Thursday, May 23, 2013

A week ago, I woke up dark and early to the sound of newborn ducklings requesting breakfast. Attracted to the warmth here throughout the winter, their parents must have decided I could be a hospitable nanny. Beats being a cat lady.

I made a bowl of oatmeal, accidentally dropped it into the briny blue (first time for everything), threw on a green Miss Rachel tee, and drove to West River to meet a gaggle of eleven-year-olds on their first field trip to one of my favorite places. After a long day of great questions and tried patience, several of them together asked me to make sure they could come back in the summer.

Sweaty and sunburned, I enjoyed cruising straight into downtown DC traffic-free at 6pm by way of Suitland Parkway to meet visiting friends. I walked the couple to Eastern Market, stopping to hear them identify the plays sculpted on the side of the Foulger Shakespeare Library and enjoy perfumed gardens, brightly painted front doors, and terrible parking jobs.

We nestled into the bar at AA2 tripping over our ital-yano and I had to stop Kieran from sending out my favorite dish. Sampling salad and pasta until Saji snuck us through the speakeasy upstairs, the sun retired behind North Hall, silent before the storm of a summery Saturday flea market.

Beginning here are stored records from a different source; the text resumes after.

(** Filling in bundles keeps the webhooks and the bundles they have, and there is
    nothing left to fill in. *)
Lemma update_webhooks_spec ca ws :
  Forall2 (λ w w', wh_Name w' = wh_Name w ∧
                   CABundle w' = if blen (CABundle w) =? 0 then ca else CABundle w)
    ws (update_webhooks ca ws).1 ∧
  (blen ca ≠ 0 → (update_webhooks ca (update_webhooks ca ws).1).2 = false).
Proof.
  unfold update_webhooks. cbn [fst snd]. split.
  - induction ws as [|w ws IH]; constructor; [|exact IH]. unfold set_CABundle. by destruct (_ =? 0) eqn:He.
  - intros Hca. induction ws as [|w ws IH]; [done|]. cbn. rewrite IH, orb_false_r.
    unfold set_CABundle. destruct (blen (CABundle w) =? 0) eqn:He; cbn; lia.
Qed.

(** When the update of the webhook configuration fails, the error of the set-up does
    not say why. *)
Lemma setup_update_error fuel wc ca ns tr1 tr2 err :
  runs (choose_ca_bundle wc ns) tr1 (Some (inl (Some ca))) →
  runs (UpdateMutatingWebhookCABundle (MutatingWebhookConfigurationName wc) (Some ca)) tr2 (Some (Some err)) →
  runs (setupWebhookWithManager fuel wc)
    (existT KubeClientForConfig None :: existT (Getenv "POD_NAMESPACE") ns :: tr1 ++ tr2)
    (Some (Some (Some (Errorf "Error updating mutating webhook certificate: <nil>" None)))).
Proof.
  intros Hchoose Hupdate. exists None. eexists. split; [done|]. exists ns. eexists. split; [done|].
  apply runs_seq with (a := inl (Some ca)) (tr1 := tr1) (tr2 := tr2); [done|exact Hchoose|].
  rewrite <- (app_nil_r tr2). eapply runs_seq; [done|exact Hupdate|]. done.
Qed.
End bundles.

Walking back past the Capitol, the sky had clouded up, partially veiling the crescent moon, and pigeons circled the well-lit dome gliding and then darting after moths. My friends talked about tilting Greek columns and the subtlety of security detail. They took lean-to pictures in front of fountains and found their hotel a few miles up the road.

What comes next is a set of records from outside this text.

(** [p.field = ...]: a change of the struct [p] points to; a nil pointer panics. *)
Definition on_config (p : loc) (f : XStatefulSetApplyConfiguration loc → XStatefulSetApplyConfiguration loc)
    : buildM unit := λ h,
  match h !! p with Some (CConfig c) => Some (tt, <[p := CConfig (f c)]> h) | _ => None end.
Definition on_meta (p : loc)
    (f : ObjectMetaApplyConfiguration (option loc) → ObjectMetaApplyConfiguration (option loc)) : buildM unit := λ h,
  match h !! p with Some (CMeta m) => Some (tt, <[p := CMeta (f m)]> h) | _ => None end.
Definition on_spec (p : loc) (f : XStatefulSetSpecApplyConfiguration → XStatefulSetSpecApplyConfiguration)
    : buildM loc := λ h,
  match h !! p with Some (CSpecConfig s) => Some (p, <[p := CSpecConfig (f s)]> h) | _ => None end.
Definition on_status (p : loc) (f : XStatefulSetStatusApplyConfiguration → XStatefulSetStatusApplyConfiguration)
    : buildM loc := λ h,
  match h !! p with Some (CStatusConfig s) => Some (p, <[p := CStatusConfig (f s)]> h) | _ => None end.
Definition read_config (p : loc) : buildM (XStatefulSetApplyConfiguration loc) := λ h,
  match h !! p with Some (CConfig c) => Some (c, h) | _ => None end.
Definition read_meta (p : loc) : buildM (ObjectMetaApplyConfiguration (option loc)) := λ h,
  match h !! p with Some (CMeta m) => Some (m, h) | _ => None end.
(** [m[k] = v]; assignment to an entry of a nil map panics. *)
Definition map_set (p : option loc) (k v : string) : buildM unit := λ h,
  match p with
  | None => None
  | Some p => match h !! p with Some (CMap m) => Some (tt, <[p := CMap (<[k := v]> m)]> h) | _ => None end
  end.

Definition empty_meta {M} (none : M) : ObjectMetaApplyConfiguration M :=
  {| m_Name := None; m_GenerateName := None; m_Namespace := None; m_UID := None; m_ResourceVersion := None;
     m_Generation := None; m_CreationTimestamp := None; m_DeletionTimestamp := None;
     m_DeletionGracePeriodSeconds := None; m_Labels := none; m_Annotations := none;
     m_OwnerReferences := []; m_Finalizers := [] |}.
Definition empty_config {P} : XStatefulSetApplyConfiguration P :=
  {| a_Kind := None; a_APIVersion := None; a_ObjectMeta := None; a_Spec := None; a_Status := None |}.
Definition empty_spec : XStatefulSetSpecApplyConfiguration :=
  {| s_Replicas := None; s_Selector := None; s_Template := None; s_VolumeClaimTemplates := [];
     s_ServiceName := None; s_PodManagementPolicy := None; s_UpdateStrategy := None;
     s_RevisionHistoryLimit := None; s_MinReadySeconds := None; s_RetentionPolicy := None; s_Ordinals := None |}.
Definition empty_status : XStatefulSetStatusApplyConfiguration :=
  {| t_ObservedGeneration := None; t_Replicas := None; t_ReadyReplicas := None; t_CurrentReplicas := None;
     t_UpdatedReplicas := None; t_CurrentRevision := None; t_UpdateRevision := None; t_CollisionCount := None;
     t_Conditions := []; t_AvailableReplicas := None; t_Selector := None |}.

I'm not sure anything is as comforting as making someone else comfortable or as enjoyable as being enjoyed.


Tuesday, April 23, 2013

Earth Day


If you want to treat a tiger reasonably, you must go back to the garden of Eden. For the obstinate reminder continued to recur: only the supernatural has taken a sane view of Nature. 

The essence of all pantheism, evolutionism, and modern cosmic religion is really in this proposition: that Nature is our mother. Unfortunately, if you regard Nature as a mother, you discover that she is a step-mother. The main point of Christianity was this: that Nature is not our mother: Nature is our sister. We can be proud of her beauty, since we have the same father; but she has no authority over us; we have to admire, but not to imitate. This gives to the typically Christian pleasure in this earth a strange touch of lightness that is almost frivolity. Nature was a solemn mother to the worshippers of Isis and Cybele. Nature was a solemn mother to Wordsworth or to Emerson. But Nature is not solemn to Francis of Assisi or to George Herbert. To St. Francis, Nature is a sister, and even a younger sister: a little, dancing sister, to be laughed at as well as loved.